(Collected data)
——
(** * LearnHub backend: a shallow embedding of [main.py] and its properties

    The handlers of [main.py] are embedded as functions over an explicit
    document store.  Python values keep their shape: text is a [string] of
    bytes, integers are [Z], floats are the rationals that binary64 can
    hold, documents are records and collections are lists in insertion
    order. *)

From Stdlib Require Import ZArith QArith Lia Ascii String.
From Stdlib Require Qcanon.
From stdpp Require Import base option list strings gmap sorting.

Local Open Scope Z_scope.

(** ** Python floats

    A float is represented by the rational it denotes.  Every operation
    computes the exact result and rounds it to binary64 (53 significant
    bits, ties to even, gradual underflow).  Overflow to infinity is not
    modelled: the program only divides a count times 100 by a count. *)
Module PyFloat.

(** Integer nearest to [n/d], ties to the even neighbour ([0 < d]). *)
Definition rne_div (n d : Z) : Z :=
  let q := n / d in
  let r := n mod d in
  if 2 * r <? d then q
  else if d <? 2 * r then q + 1
  else if Z.even q then q else q + 1.

(** [floor (log2 (a/d))] for [0 < a], [0 < d]. *)
Definition ilog2_ratio (a d : Z) : Z :=
  let k := Z.log2 a - Z.log2 d in
  if 0 <=? k
  then (if d * 2 ^ k <=? a then k else k - 1)
  else (if d <=? a * 2 ^ (- k) then k else k - 1).

(** The binary64 value nearest to the rational [x]. *)
Definition binary64 (x : Q) : Q :=
  let n := Qnum x in
  let d := Zpos (Qden x) in
  if n =? 0 then 0%Q
  else
    let a := Z.abs n in
    let e := Z.max (ilog2_ratio a d - 52) (-1074) in
    let m := if 0 <=? e then rne_div a (d * 2 ^ e)
             else rne_div (a * 2 ^ (- e)) d in
    let v := if 0 <=? e then inject_Z (m * 2 ^ e)
             else Qred (Qmake m (Z.to_pos (2 ^ (- e)))) in
    if n <? 0 then Qopp v else v.

(** [float(z)] for a Python int. *)
Definition of_int (z : Z) : Q := binary64 (inject_Z z).

Definition fmul (x y : Q) : Q := binary64 (Qmult x y).
Definition fdiv (x y : Q) : Q := binary64 (Qdiv x y).

(** The float written as the decimal literal [h/100], e.g. [33.33]. *)
Definition centi (h : Z) : Q := binary64 (Qmake h 100).

(** [round(x, 2)]: the exact value of [x] is rounded to the nearest
    multiple of 1/100 (ties to even), and that decimal is read back as a
    float. *)
Definition round2 (x : Q) : Q :=
  let y := Qmult x (inject_Z 100) in
  centi (rne_div (Qnum y) (Zpos (Qden y))).

(** [x >= t] for a float [x] and a Python int [t] (exact comparison). *)
Definition ge_int (x : Q) (t : Z) : bool := Qle_bool (inject_Z t) x.

(** [round(n * 100.0 / total, 2)] for Python ints [n] and [total]: both
    are converted to float, the product and the quotient are rounded. *)
Definition percent_of (n total : Z) : Q :=
  round2 (fdiv (fmul (of_int n) (inject_Z 100)) (of_int total)).

End PyFloat.


(** ** Python strings

    Text is a [string] of bytes (its UTF-8 encoding, so [.encode()] is the
    identity).  Case mapping and whitespace are those of ASCII; bytes of
    non-ASCII characters are left alone. *)
Module PyStr.

Definition is_upper_ascii (a : ascii) : bool :=
  let n := N_of_ascii a in ((65 <=? n) && (n <=? 90))%N.

Definition is_lower_ascii (a : ascii) : bool :=
  let n := N_of_ascii a in ((97 <=? n) && (n <=? 122))%N.

Definition lower_ascii (a : ascii) : ascii :=
  if is_upper_ascii a then ascii_of_N (N_of_ascii a + 32) else a.

Definition upper_ascii (a : ascii) : ascii :=
  if is_lower_ascii a then ascii_of_N (N_of_ascii a - 32) else a.

(** Whitespace removed by [str.strip()]: tab, LF, VT, FF, CR, the four
    separators FS GS RS US, and space. *)
Definition is_space (a : ascii) : bool :=
  let n := N_of_ascii a in
  (((9 <=? n) && (n <=? 13)) || ((28 <=? n) && (n <=? 32)))%N.

Fixpoint smap (f : ascii -> ascii) (s : string) : string :=
  match s with
  | EmptyString => EmptyString
  | String a s' => String (f a) (smap f s')
  end.

(** [s.lower()] and [s.upper()], as they act on ASCII text.  Bytes above
    127 are left as they are, where Python changes the case of non-ASCII
    letters too and sends a few of them to ASCII ones; what is stated of
    [upper] on a text that is not a fixed one is stated of ASCII text. *)
Definition lower (s : string) : string := smap lower_ascii s.
Definition upper (s : string) : string := smap upper_ascii s.

Fixpoint all_chars (P : ascii -> bool) (s : string) : bool :=
  match s with
  | EmptyString => true
  | String a s' => P a && all_chars P s'
  end.

(** [s.lstrip()], [s.rstrip()], [s.strip()] *)
Fixpoint lstrip (s : string) : string :=
  match s with
  | EmptyString => EmptyString
  | String a s' => if is_space a then lstrip s' else s
  end.

Fixpoint rstrip (s : string) : string :=
  match s with
  | EmptyString => EmptyString
  | String a s' =>
      match rstrip s' with
      | EmptyString => if is_space a then EmptyString else String a EmptyString
      | t => String a t
      end
  end.

Definition strip (s : string) : string := rstrip (lstrip s).

(** [s.startswith(p)] *)
Fixpoint startswith (p s : string) : bool :=
  match p, s with
  | EmptyString, _ => true
  | String a p', String b s' => if Ascii.eqb a b then startswith p' s' else false
  | String _ _, EmptyString => false
  end.

(** [k in s]: [k] occurs as a substring of [s]. *)
Fixpoint contains (k s : string) : bool :=
  startswith k s ||
  match s with
  | EmptyString => false
  | String _ s' => contains k s'
  end.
——
In the entries above, identify each line that includes the string "rstrip", then copy it.

(** [s.lstrip()], [s.rstrip()], [s.strip()] *)
Fixpoint rstrip (s : string) : string :=
      match rstrip s' with
Definition strip (s : string) : string := rstrip (lstrip s).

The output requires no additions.